The NRC has issued a Report on vulnerability in the U.S. electric power delivery system. (A downloadable copy can be found here.) I have only skimmed the Report, but it covers vulnerabilities not only from cyber-operations, but also from physical degradation or attack, and from human error. From the press release:
The U.S. electric power delivery system is vulnerable to terrorist attacks that could cause much more damage to the system than natural disasters such as Hurricane Sandy, blacking out large regions of the country for weeks or months and costing many billions of dollars, says a newly released report by the National Research Council.
According to the report, the security of the U.S. electric power system is in urgent need of attention.
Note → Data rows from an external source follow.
(** C38: [normalize] leaves a path that leads where the old one led - from every
    directory for a relative reference, from the root for a URI with a scheme -,
    that has names only, behind steps to the parent that only a relative reference
    keeps, and in front of them at most the dot that guards a colon; a second
    [normalize] changes nothing.  The slashes at both ends stay when segments are
    left; when none is left, the slash in front is that of the end: the path of a
    relative reference that ends with a slash becomes the root, and one that began
    with a slash and does not end with one is lost. *)
Theorem normalize_walks (u : t) :
  let b := negb (isRelative u) in
  exists u' segs guard, normalize u = (Ok tt, u') /\ u' = with_path (_path u') u /\
    getPathSegments (_path u') [] = (if guard : bool then [ONE_DOT] else []) ++ segs /\ normal b segs /\
    (forall dir, (isRelative u = true \/ dir = []) -> walk dir (getPathSegments (_path u') []) = walk dir (getPathSegments (_path u) [])) /\
    normalize u' = (Ok tt, u') /\
    (_path u <> [] -> ends_with SLASH (_path u') = ends_with SLASH (_path u) /\
      starts_with SLASH (_path u') = match segs with [] => ends_with SLASH (_path u) | _ => starts_with SLASH (_path u) end).
Proof.
  intros b. unfold normalize. rewrite bind_gets. unfold id. fold b. rewrite removeDotSegments_run.
  set (u' := with_path (norm_path b u) u). exists u', (norm_segs b u), (guarded (_scheme u) (norm_segs b u) (starts_with SLASH (_path u))).
  destruct (norm_segs_ok b [] u (fun _ => eq_refl)) as [Hn _]. split; [reflexivity|]. split; [reflexivity|].
  split; [exact (norm_path_segments b u)|]. split; [exact Hn|]. split; [|split].
  - intros dir Hd. cbn [_path u' with_path]. rewrite norm_path_segments, walk_guard. apply norm_segs_ok.
    intros Hb. destruct Hd as [Hr|Hd]; [|exact Hd]. unfold b in Hb. rewrite Hr in Hb. discriminate.
  - rewrite bind_gets. unfold id. change (negb (isRelative u')) with b. rewrite removeDotSegments_run. unfold u' at 1. rewrite norm_path_idem. reflexivity.
  - intros Hp. pose proof (normal_segments _ _ Hn) as Hs. cbn [_path u' with_path]. unfold norm_path.
    destruct (is_empty (_path u)) eqn:E; [destruct (_path u); [contradiction | discriminate]|].
    split; [apply built_ends, Hs | apply built_starts, Hs].
Qed.

End Normalize.

(** ** References *)

Section Resolve.
Context {LC : LowerCase}.

Lemma walk_name dir s : name s -> walk_step dir s = dir ++ [s].
Proof. intros (_ & H1 & H2). unfold walk_step. rewrite (text_eqb_neq _ _ H1), (text_eqb_neq _ _ H2). reflexivity. Qed.

Lemma walk_all_names names : Forall name names -> forall dir, walk dir names = dir ++ names.
Proof.
  unfold walk. induction 1 as [|s names Hs _ IH]; intros dir; [symmetry; apply app_nil_r|]. cbn [fold_left].
  rewrite walk_name, IH, <- app_assoc by exact Hs. reflexivity.
Qed.

Lemma Forall_removelast {A} (P : A -> Prop) l : Forall P l -> Forall P (removelast l).
Proof.
  destruct l as [|x l] using rev_ind; [intros H; exact H|]. rewrite removelast_last. intros H. apply Forall_app in H as [H _]. exact H.
Qed.

Lemma walk_names segs : Forall segment segs -> forall dir, Forall name dir -> Forall name (walk dir segs).
Proof.
  unfold walk. induction 1 as [|s segs Hs _ IH]; intros dir Hd; [exact Hd|]. apply IH. unfold walk_step.
  destruct (text_eqb s DOTS) eqn:E1; [|destruct (text_eqb s ONE_DOT) eqn:E2; [exact Hd|]].
  - apply Forall_removelast. exact Hd.
  - apply Forall_app. split; [exact Hd|]. constructor; [|constructor]. split; [exact Hs|].
    split; intros ->; rewrite text_eqb_refl in *; discriminate.
Qed.

(** The directory of the base: its path up to the last slash. *)
Definition base_dir (u : t) : list text :=
  walk [] (let segs := getPathSegments (_path u) [] in if ends_with SLASH (_path u) then segs else removelast segs).

(** Which parts of the base a reference keeps. *)
Definition absolute (r : t) : bool := negb (is_empty (_scheme r)).
Definition has_authority (r : t) : bool := absolute r || negb (is_empty (_host r)).
Definition has_path (r : t) : bool := has_authority r || negb (is_empty (_path r)).
Definition rooted (r : t) : bool := has_authority r || starts_with SLASH (_path r).

(** The target of section 5.2.2, but for the path. *)
Definition target (u r : t) (path : text) : t :=
  let a := if has_authority r then r else u in
  MkURI (if absolute r then _scheme r else _scheme u) (_userInfo a) (_host a) (_port a) path
    (if has_path r || negb (is_empty (_query r)) then _query r else _query u) (_fragment r).

(** A path of exactly these names. *)
Definition leads_to (path : text) (names : list text) : Prop :=
  Forall name names /\ exists guard, getPathSegments path [] = (if guard : bool then [ONE_DOT] else []) ++ names.

Lemma norm_path_leads u p : _path u = p -> leads_to (norm_path true u) (walk [] (getPathSegments p [])).
Proof.
  intros <-. destruct (norm_segs_ok true [] u (fun _ => eq_refl)) as [(n & names & E & Hn & H0) Hw]. rewrite (H0 eq_refl) in E. cbn [repeat app] in E.
  rewrite <- Hw, E, (walk_all_names _ Hn). split; [exact Hn|]. eexists. rewrite norm_path_segments, E. reflexivity.
Qed.
(* ===== verification/HttpHeaderProperties.v ===== *)
(** * What the table of headers does

    The pointer structure of [DefaultHttpHeader] refines a list of name and value
    pairs in the order they were added; the checks of header values. *)

From stdpp Require Import gmap.
From S2P Require Import Prelude MachineInt Text HttpHeader.
Import DefaultHttpHeader.

(** ** The entries as a list *)

(** An entry of the list: its address, its name and its value. *)
Record node := MkNode {
  at_ : addr;
  name_of : text;
  value_of : text;
}.

Definition addrs (ns : list node) : list addr := map at_ ns.
Definition contents (ns : list node) : list (text * text) := map (fun x => (name_of x, value_of x)) ns.

Definition first (ns : list node) (nx : addr) : addr := match ns with x :: _ => at_ x | [] => nx end.
Fixpoint last_of (pv : addr) (ns : list node) : addr :=
  match ns with [] => pv | x :: ns => last_of (at_ x) ns end.

Definition bucket (x : node) : Z := index (hash_of (name_of x)).

(** The address of the last node of a bucket. *)
Fixpoint last_in (i : Z) (ns : list node) : option addr :=
  match ns with
  | [] => None
  | x :: ns => match last_in i ns with
               | Some a => Some a
               | None => if bucket x =? i then Some (at_ x) else None
               end
  end.

(** The entry of a node between its neighbours, with its pointer [nx]. *)
Definition entry_of (x : node) (nx : option addr) (pv nxt : addr) : Entry :=
  MkEntry (hash_of (name_of x)) (name_of x) (value_of x) nx (Some pv) (Some nxt).

Abbreviation Store := (gmap addr Entry).

(** The doubly linked list from [pv] to [nxt]. *)
Fixpoint linked (s : Store) (nx : addr -> option addr) (pv : addr) (ns : list node) (nxt : addr) : Prop :=
  match ns with
  | [] => True
  | x :: ns => s !! at_ x = Some (entry_of x (nx (at_ x)) pv (first ns nxt)) /\ linked s nx (at_ x) ns nxt
  end.

Definition head_entry (pv nxt : addr) : Entry := MkEntry (-1) [] [] None (Some pv) (Some nxt).

(** The ring through the head. *)
Record ring_ok (s : Store) (nx : addr -> option addr) (ns : list node) : Prop := MkRing {
  ring_head : s !! 1%positive = Some (head_entry (last_of 1 ns) (first ns 1));
  ring_nodes : linked s nx 1 ns 1;
  ring_nodup : NoDup (1%positive :: addrs ns);
}.

(** The chains of the buckets: an entry points to the entry of its bucket that
    was added before it. *)
Fixpoint chained (nx : addr -> option addr) (before ns : list node) : Prop :=
  match ns with
  | [] => True
  | x :: ns => nx (at_ x) = last_in (bucket x) before /\ chained nx (before ++ [x]) ns
  end.

Record inv (nx : addr -> option addr) (h : t) (ns : list node) : Prop := MkInv {
  inv_ring : ring_ok (store h) nx ns;
  inv_chained : chained nx [] ns;
  inv_entries i : 0 <= i < 17 -> entries h !! Z.to_nat i = Some (last_in i ns);
  inv_fresh a : (fresh h <= a)%positive -> store h !! a = None;
  inv_head : head h = 1%positive;
  inv_freelist : freelist h = None;
}.

Definition rep (h : t) (ns : list node) : Prop := exists nx, inv nx h ns.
The power grid is inherently vulnerable physically because it is spread across hundreds of miles, and many key facilities are unguarded. This vulnerability is exacerbated by a reorganizational shift in the mid-1990s, prompted by federal legislation to introduce competition in bulk power across the country, resulting in the transmission network being used in ways for which it was not designed. As a result, many parts of the bulk high-voltage system are heavily stressed, leaving it especially at risk to multiple failures following an attack. Important pieces of equipment are decades old and lack improved technology for sensing and control that could help limit outages and their consequences -- not only those caused by a terrorist attack but also in the event of natural disasters.
"Power system disruptions experienced to date in the United States, be they from natural disasters or malfunctions, have had immense economic impacts," said M. Granger Morgan, professor and head of the department of engineering and public policy at Carnegie Mellon University, Pittsburgh, and chair of the committee that wrote the report. "Considering that a systematically designed and executed terrorist attack could cause disruptions even more widespread and of longer duration, it is no stretch of the imagination to think that such attacks could produce damage costing hundreds of billions of dollars."
The report recommends ways to make the power delivery system less vulnerable to attacks, restore power faster after an attack or failure, and make critical social services less susceptible even if the delivery of conventional power is disrupted. The report stresses the importance of investment in power system research, and notes that the level of actual investment in this research is currently much smaller than it should be.